Once again, all these figures refer to the present values of expected future debt service relief, not to current cash transfers. As of 2006, only a third of HIPC I’s relief and less than 20 percent of HIPC II’s had actually been “banked” – an average of less than $1 billion of cash savings per year, to be divided up among all these very poor countries.
The High Costs of HIPC Relief
Even these modest savings were not cost-free to the countries involved. To comply with the BWI’s demands for HIPC relief, developing countries were required to the usual panoply of neoliberal reforms, many of which had perverse political and economic side effects. There are many examples that illustrate this point.
F. MDRI
Our final stop on the debt relief train is the “Multilateral Debt Relief Initiative” (“MDRI”), announced with so much fanfare at the July 2005 G-8 meetings. On closer inspection, this debt relief plan was even less impressive and generous than HIPC.
By 2004, many debtor countries and First World NGOs had finally had it with HIPC. However, MDRI only really came together because the UK Chancellor, Gordon Brown, saw a chance to earn some political capital, make up for the UK’s lagging foreign aid contributions, and heal some of the bad feelings that had been generated by the UK’s support for the Iraq War, all at very little cost.
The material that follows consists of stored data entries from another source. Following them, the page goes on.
(* ===== verification/Wire.v ===== *)
(** * The wire types as JSON: [src/internal/protocol/protocol.go],
    and those of the example engine

    What [encoding/json] makes of the field tags: how each type is written as
    a JSON value and read back. The text of a JSON value is not modelled: its
    strings are the bytes between the quotes, the escapes resolved. Bytes that
    are no UTF-8 become U+FFFD, both when a string is written and when one, be
    it a value or the name of a member, is read. *)
From stdpp Require Import pretty.
From S2P Require Import Prelude Protocol Text TextProps Utf8.
Local Open Scope Z_scope.

(** A number is its literal. *)
Inductive json :=
| JNull
| JBool (b : bool)
| JNum (literal : string)
| JStr (s : string)
| JArr (elements : list json)
| JObj (members : list (string * json)).

(** The folding under which a member name matches a field that is not named
    exactly so. *)
Class FoldName := foldName : string -> string.

(** A type with its encoding, and the decoding of a value over an old one:
    [null] leaves it, [None] is an error. *)
Class Wire (A : Type) := {
  zero_value : A;
  encode : A -> json;
  decode_over : json -> A -> option A
}.

Definition decode {A} `{!Wire A} (j : json) : option A := decode_over j zero_value.

(** ** Basic types *)

#[export] Instance wire_int : Wire Z := {|
  zero_value := 0;
  encode z := JNum (itoa z);
  decode_over j old := match j with JNull => Some old | JNum s => parseInt_ok s | _ => None end
|}.

#[export] Instance wire_string : Wire string := {|
  zero_value := ""%string;
  encode s := JStr (toValid s);
  decode_over j old := match j with JNull => Some old | JStr s => Some (toValid s) | _ => None end
|}.

#[export] Instance wire_bool : Wire bool := {|
  zero_value := false;
  encode := JBool;
  decode_over j old := match j with JNull => Some old | JBool b => Some b | _ => None end
|}.

(** A slice is decoded anew; a [null] makes it nil. *)
#[export] Instance wire_slice {A} `{!Wire A} : Wire (list A) := {|
  zero_value := [];
  encode l := JArr (map encode l);
  decode_over j old := match j with JNull => Some [] | JArr js => mapM decode js | _ => None end
|}.

Definition by_name (x y : string * json) : Prop := String.le x.1 y.1.
#[export] Instance by_name_dec x y : Decision (by_name x y).
Proof. unfold by_name. apply _. Defined.

(** The keys of a map of integers are decimal strings, in the order of strings. *)
Definition count_members (m : gmap Z Z) : list (string * json) :=
  merge_sort by_name (map (fun kv => (itoa kv.1, encode kv.2)) (map_to_list m)).

(** Members are added to the map there is. *)
Definition decode_count (m : option (gmap Z Z)) (kv : string * json) : option (gmap Z Z) :=
  m ← m; k ← parseInt_ok (toValid kv.1); v ← decode kv.2; Some (<[k := v]> m).

#[export] Instance wire_counts : Wire (gmap Z Z) := {|
  zero_value := ∅;
  encode m := JObj (count_members m);
  decode_over j old := match j with JNull => Some ∅ | JObj ms => foldl decode_count (Some old) ms | _ => None end
|}.

(** ** Structs *)

Section structs.
Context `{!FoldName}.

(** The field a member is for: the one of that name, or the first whose name
    folds to the same; other members are ignored. *)
Definition match_field (fields : list string) (name : string) : option string :=
  let name := toValid name in
  if existsb (String.eqb name) fields then Some name
  else List.find (fun f => String.eqb (foldName f) (foldName name)) fields.

(** The value of a field after all members: each that is for it is decoded
    over the value so far. ([encoding/json] reuses the old elements of a slice
    that is named twice; here it is decoded anew.) *)
Definition decode_field {A} `{!Wire A} (fields : list string) (members : list (string * json)) (f : string) (old : A) : option A :=
  foldl (fun acc m =>
    a ← acc;
    match match_field fields m.1 with
    | Some f' => if String.eqb f' f then decode_over m.2 a else Some a
    | None => Some a
    end) (Some old) members.

(** The members of an object; a [null] has none. *)
Definition members_of (j : json) : option (list (string * json)) :=
  match j with JNull => Some [] | JObj ms => Some ms | _ => None end.

(** A member that is left out when [empty]. *)
Definition omitempty (empty : bool) (name : string) (j : json) : list (string * json) :=
  if empty then [] else [(name, j)].

Definition is_nil {A} (l : list A) : bool := match l with [] => true | _ => false end.

Definition Order_fields : list string := ["id"; "side"; "type"; "price"; "qty"].
#[export] Instance wire_Order : Wire Order := {|
  zero_value := mkOrder "" "" "" 0 0;
  encode o := JObj ([("id", encode (o_id o)); ("side", encode (o_side o)); ("type", encode (o_type o))]
    ++ omitempty (o_price o =? 0) "price" (encode (o_price o)) ++ [("qty", encode (o_qty o))]);
  decode_over j o :=
    ms ← members_of j;
    let field {A} `{!Wire A} := decode_field (A := A) Order_fields ms in
    id ← field "id" (o_id o); side ← field "side" (o_side o); type ← field "type" (o_type o);
    price ← field "price" (o_price o); qty ← field "qty" (o_qty o);
    Some (mkOrder id side type price qty)
|}.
With HIPC already set to expire, and with so much low-income debt still outstanding, Brown decided to work closely – and indeed help to fund -- the Live 8/”End Poverty Now” alliance’s “free” concerts. The collaboration with the NGOs was facilitated by the fact that one of Brown’s senior advisors, a former UBS banker, was an Oxfam board member, while Tony Blair’s senior advisor on debt policy was Oxfam’s former Policy Director.
These connections no doubt smoothed the reception for Brown’s proposals in the NGO world, but they ultimately failed to achieve very much incremental debt relief for poor countries.
To begin with, the actual cash value of the debt relief provided by MDRI is far less than the "$40 to $50 billion" that was widely touted in the press.
The face value of the IMF, World Bank, and African Development bank debts of the low-income countries that may be eligible for cancellation adds up to about $38.2 billion.
But MDRI’s debt relief, like HIPC’s will not distributed in one fell swoop. Given the concessional interest rates that already applied to most of the loans in question, and that fact that many of them were already in arrears, the actual debt service savings that these countries may realize from the program is just $.95 billion per year, on average, distributed over the next 37 years, to be divided among 42 countries.
This may appear to be a modest sum to First World residents who are used to seeing much larger sums spent on farm subsidies, submarines, highway programs, and invasions of distant countries. But it is undeniably a large share of the $2.9 billion that the top 19 likely qualifiers for the program spend each year on education, or the $2.4 billion they spend on public health.
Still, the G-8 debt cancellation gets us just 6 percent of the way home toward, say, the Blair/Brown Commission for Africa’s proposed $25-$30 billion per year of increased aid for low-income countries in Africa.
It also compares rather unfavorably with the $1.3 billion per week that the Iraq War was costing in 2005, and the $2 billion a week that it is costing now.
Furthermore, to qualify for this MDRI relief, countries will still have to go through many of the same hoops that HIPC put them through. At least 8 countries among the 42 – including large debtors like Somalia and the Sudan -- may never meet these qualifications.
Even for the top 19 countries that are likely to qualify, MDRI will still leaves them with $23.5 billion of higher-priced bilateral government debt and private debt that are outside the program, with an annual debt service bill of $800 million a year. And here again, of course, the point bears repeating – the countries have virtually nothing to show for all these debts.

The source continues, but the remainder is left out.